Music Analysis Pipeline
This project is a music analysis pipeline I developed as part of my work on the CORPUS project. Its purpose is to take incoming music audio and turn it into rich, structured metadata that can support browsing, filtering, moderation, search, and other downstream creative or editorial workflows.
Rather than focusing on one narrow task, the pipeline performs a broad multi-stage reading of a track. It can process folders in batch or work as an API, and it produces a unified metadata view that describes a piece of music from several angles at once.
What it does
The pipeline is designed to analyse musical audio in a way that is useful for real systems. Depending on the track, it can extract and combine:
- basic metadata such as title, artist, duration, file type, and sample rate
- musical attributes such as key, mode, tempo, and tempo changes
- stylistic descriptors such as genres, moods, instruments, and keywords
- descriptive text that summarises the overall character of a track
- vocal information, including whether vocals are present, lyric transcription, detected language, and singer-profile fields
- content safety signals for lyrics and potentially sensitive material
- non-music filtering, helping separate genuine music from speech-heavy or irrelevant uploads
- cover-song detection signals for identifying likely matches against known material
The result is a single structured representation of a track that can be consumed by other tools and interfaces.
Applications
The interesting part of the project is the fact that all of these views are brought together into one coherent pipeline. That makes it possible to work with music collections in a much richer way than simple file metadata allows.

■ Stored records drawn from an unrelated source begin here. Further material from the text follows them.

(* ===== verification/StepRun.v ===== *)
(** * The steps of a job

    [run_steps] of [crates/preloop-runner/src/worker/steps_runner.rs] with the
    background steps, the list of steps that [build_step_list_with_lifecycle] of
    [job_extension.rs] makes, and what the conditions of steps see of
    [contexts.rs].

    What the processes of a step do is an input: a [Turn] says what one pass
    of the loop meets (the cancellation channel, the evaluated display name, the
    answers of the handler and of the file system), an [Attempt] what became of
    a step.  Handlers may change everything of the job but its status and the
    results of its steps, which only the functions below write.  Left out are the
    debugger ([debug_client] is [None]), annotations, summaries and the
    texts the runner writes into the logs. *)
From S2P Require Import FileCommands ConditionText.
From S2P Require Import WorkerCommands.
From S2P Require Export StepReports.

(** ** Steps *)

Section data.
Context {num : Type}.

Inductive StepType : Type :=
| Script (script : string) (shell working_directory : option string)
| Action (uses : string) (with_ : value num).

Record Step : Type := mkStep {
  step_id : string;
  context_name : string;
  display_name : string;
  step_type : StepType;
  condition : option string;
  continue_on_error : bool;
  timeout_minutes : option N;
  step_env : gmap string string;
  raw : value num;
  is_background : bool;
  post_of : list string;
}.

Definition is_action (s : Step) : bool := match step_type s with Action _ _ => true | Script _ _ _ => false end.

(** What the list of steps reads of [action.yml]. *)
Record ActionManifest : Type := mkManifest {
  runs_using : string;
  runs_pre : option string;
  runs_pre_if : option string;
  runs_post : option string;
  runs_post_if : option string;
}.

For example, the system can support workflows such as:
- organising and indexing large music catalogues
- powering upload-time analysis for music platforms
- generating richer search and filter options
- preparing tracks for recommendation, discovery, or visualisation layers
- supporting moderation and rights-related review workflows
- feeding downstream interfaces that need structured musical descriptions
In other words, it turns raw audio into something much more searchable, inspectable, and operationally useful.
Design goals
From the start, I approached this as a production-minded analysis system rather than just a research prototype. That meant designing for:
- breadth across many kinds of musical descriptors
- speed and batch throughput
- reliability across multiple connected analysis stages
- observability, so processing can be monitored and diagnosed
- integration, both as a folder-based pipeline and as an HTTP API
The pipeline can analyse whole directories of music files, return JSON outputs, and also expose the same capabilities through service endpoints for other tools to call programmatically.
Practical output
What comes out is a fairly complete metadata package for each track. That package can include musical structure, descriptive tags, text summaries, vocal and lyric analysis, moderation signals, and auxiliary matching results.
Context
I developed this project through my involvement with CORPUS, where the focus is on building practical AI and music technology that can plug into larger systems and workflows.